Definition usage_error : exn := SystemExit 2 (py "usage").

Fixpoint starts_with (prefix s : str) : bool :=
  match prefix, s with
  | [], _ => true
  | x :: prefix', y :: s' => N.eqb x y && starts_with prefix' s'
  | _ :: _, [] => false
  end.

(** [s.split('=', 1)] for an [s] with an equals sign in it. *)
Fixpoint split_equals (s : str) : option (str * str) :=
  match s with
  | [] => None
  | c :: s' =>
      if N.eqb c 61 then Some ([], s')
      else match split_equals s' with
           | Some (before, after) => Some (c :: before, after)
           | None => None
           end
  end.

(** [l.remove(x)] where it does not raise: the first [x] is taken out. *)
Fixpoint remove_first (x : str) (l : list str) : list str :=
  match l with
  | [] => []
  | y :: l' => if str_eqb y x then l' else y :: remove_first x l'
  end.

(** What [_parse_optional] makes of an option: the action, [None] for an
    option the parser does not declare; the option string; and the argument
    glued to it, if any. *)
Definition option_tuple : Type := option action * str * option str.

(** The pattern letter of an argument string: ['A'], ['O'] with what was
    made of the option, or ['-'] for the first [--]. *)
Inductive arg_kind :=
| Argument
| OptionString (t : option_tuple)
| Dashes.

Section ArgumentParser.

Variable w : World.

(** [\d] on a [str] pattern *)
Definition digit (c : N) : bool :=
  if (c <? 128)%N then is_digit c else unicode_decimal w c.

(** [parser._negative_number_matcher], [r'^-\d+$|^-\d*\.\d+$']; its second
    branch is written out for no digit and for some digits before the
    point. *)
Definition negative_number (s : str) : bool :=
  is_match [Bol; Chr DASH; Plus false digit; Eol] s
  || is_match [Bol; Chr DASH; Chr 46; Plus false digit; Eol] s
  || is_match [Bol; Chr DASH; Plus false digit; Chr 46; Plus false digit; Eol]
       s.

(** [parser._has_negative_number_optionals]: whether an option string was
    added that reads as a negative number. *)
Definition has_negative_number_optionals : bool :=
  existsb (fun oa => negative_number (fst oa)) option_string_actions.

(** [_get_option_tuples], called on a string of two characters or more
    that begins with a dash: the options the string abbreviates, and the
    one-letter option it begins with, the rest being glued to it. *)
Definition get_option_tuples (option_string : str) : list option_tuple :=
  match option_string with
  | c0 :: c1 :: rest =>
      if N.eqb c1 DASH then
        let '(option_prefix, explicit_arg) :=
          match split_equals option_string with
          | Some (before, after) => (before, Some after)
          | None => (option_string, None)
          end in
        flat_map
          (fun oa =>
             if starts_with option_prefix (fst oa)
             then [(Some (snd oa), fst oa, explicit_arg)]
             else [])
          option_string_actions
      else
        let short_option_prefix := [c0; c1] in
        let short_explicit_arg := rest in
        flat_map
          (fun oa =>
             if str_eqb (fst oa) short_option_prefix
             then [(Some (snd oa), fst oa, Some short_explicit_arg)]
             else if starts_with option_string (fst oa)
             then [(Some (snd oa), fst oa, None)]
             else [])
          option_string_actions
  | _ => []
  end.

(** [_parse_optional]: [None] for an argument, the option tuple for an
    option, and the exit of [parser.error] for an ambiguous abbreviation. *)
Definition parse_optional (arg_string : str) : result (option option_tuple) :=
  match arg_string with
  | [] => Ok None
  | c :: rest =>
      if negb (N.eqb c DASH) then Ok None
      else
        match find_action arg_string with
        | Some a => Ok (Some (Some a, arg_string, None))
        | None =>
            match rest with
            | [] => Ok None
            | _ :: _ =>
                let with_equals :=
                  match split_equals arg_string with
                  | Some (option_string, explicit_arg) =>
                      match find_action option_string with
                      | Some a => Some (Some a, option_string, Some explicit_arg)
                      | None => None
                      end
                  | None => None
                  end in
                match with_equals with
                | Some t => Ok (Some t)
                | None =>
                    match get_option_tuples arg_string with
                    | _ :: _ :: _ => Err usage_error
                    | [t] => Ok (Some t)
                    | [] =>
                        if negative_number arg_string
                           && negb has_negative_number_optionals
                        then Ok None
                        else if existsb (N.eqb 32) arg_string then Ok None
                        else Ok (Some (None, arg_string, None))
                    end
                end
            end
        end
  end.

(** The first loop of [_parse_known_args]: the pattern of the argument
    strings.  Everything after the first [--] is an argument. *)
Fixpoint classify (arg_strings : list str) : result (list (str * arg_kind)) :=
  match arg_strings with
  | [] => Ok []
  | arg_string :: more =>
      if str_eqb arg_string DASHES then
        Ok ((arg_string, Dashes) :: map (fun s => (s, Argument)) more)
      else
        (t <- parse_optional arg_string ;;
         rest <- classify more ;;
         Ok ((arg_string,
              match t with
              | None => Argument
              | Some t => OptionString t
              end) :: rest))%res
  end.

(** [_match_argument] on the pattern that follows an option without a glued
    argument: a store action takes the next string when it is an argument
    and fails otherwise, the other actions take nothing.  The result is the
    action with its argument strings, and how many of the strings that
    follow were taken. *)
Definition match_following (a : action) (following : list (str * arg_kind))
    : result (list (action * list str) * nat) :=
  if takes_argument a then
    match following with
    | (arg_string, Argument) :: _ => Ok ([(a, [arg_string])], 1)
    | _ => Err usage_error
    end
  else Ok ([(a, [])], 0).

(** The loop of [consume_optional] on an option with a glued argument: a
    store action takes it; a one-letter option without an argument passes
    it on, its first character being the next one-letter option. *)
Fixpoint glued (a : action) (option_string explicit_arg : str)
    (following : list (str * arg_kind)) {struct explicit_arg}
    : result (list (action * list str) * nat) :=
  if takes_argument a then Ok ([(a, [explicit_arg])], 0)
  else
    match explicit_arg with
    | c :: new_explicit_arg =>
        if negb (N.eqb (nth 1 option_string DASH) DASH) then
          let option_string' := [hd DASH option_string; c] in
          match find_action option_string' with
          | Some a' =>
              (more <-
                 match new_explicit_arg with
                 | [] => match_following a' following
                 | _ :: _ => glued a' option_string' new_explicit_arg following
                 end ;;
               Ok ((a, []) :: fst more, snd more))%res
          | None => Err usage_error
          end
        else Err usage_error
    | [] => Err usage_error
    end.

(** [consume_optional]: the actions one option string stands for, each with
    its argument strings, in the order they are taken, and how many of the
    strings that follow the option were taken. *)
Definition consume_optional (t : action * str * option str)
    (following : list (str * arg_kind))
    : result (list (action * list str) * nat) :=
  let '(a, option_string, explicit_arg) := t in
  match explicit_arg with
  | Some explicit_arg => glued a option_string explicit_arg following
  | None => match_following a following
  end.

(** [_get_value]: the conversion [type=] asks for. *)
Definition get_value (a : action) (arg_string : str) : result pyval :=
  match act a with
  | StoreInt =>
      match py_int w arg_string with
      | Some z => Ok (PyInt z)
      | None => Err usage_error
      end
  | _ => Ok (PyStr arg_string)
  end.

Fixpoint get_all_values (a : action) (arg_strings : list str)
    : result (list pyval) :=
  match arg_strings with
  | [] => Ok []
  | arg_string :: more =>
      (v <- get_value a arg_string ;;
       vs <- get_all_values a more ;;
       Ok (v :: vs))%res
  end.

(** [_get_values]: the first [--] among the argument strings is dropped;
    one string left for an action that takes one argument gives its value,
    and anything else gives the list of the values. *)
Definition get_values (a : action) (arg_strings : list str) : result pyval :=
  let arg_strings := remove_first DASHES arg_strings in
  match arg_strings with
  | [arg_string] =>
      if takes_argument a then get_value a arg_string
      else (vs <- get_all_values a arg_strings ;; Ok (PyList vs))%res
  | _ => (vs <- get_all_values a arg_strings ;; Ok (PyList vs))%res
  end.
(* ===== verification/_CoqProject ===== *)
-Q . S2P
Prelude.v
Errors.v
Protocol.v
NodeComm.v
RingBuffer.v
HashTable.v
DList.v
StringUtils.v
MetadataStore.v
Json.v
VolumeMeta.v
Cluster.v
Volume.v
Io.v
VolumeIo.v
Config.v
ConfigMem.v
ConfigLoad.v
Memory.v
MemoryPool.v
Replication.v
VolumeHistory.v
VolumeIsolation.v
ReplicaRead.v
ReplicaHandler.v
VolumeInit.v
EventLoop.v
Log.v
Socket.v
Format.v
DiskInit.v
CommModule.v
Bdev.v
Vhost.v
Cli.v
Nvmf.v
SelfTest.v
E2eTest.v
Node.v
UnitTests.v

= Aim of the exercise =
Display each line of the data where "rest" occurs.

= Answer to the exercise =
    one-letter option it begins with, the rest being glued to it. *)
  | c0 :: c1 :: rest =>
        let short_explicit_arg := rest in
  | c :: rest =>
            match rest with
         rest <- classify more ;;
              end) :: rest))%res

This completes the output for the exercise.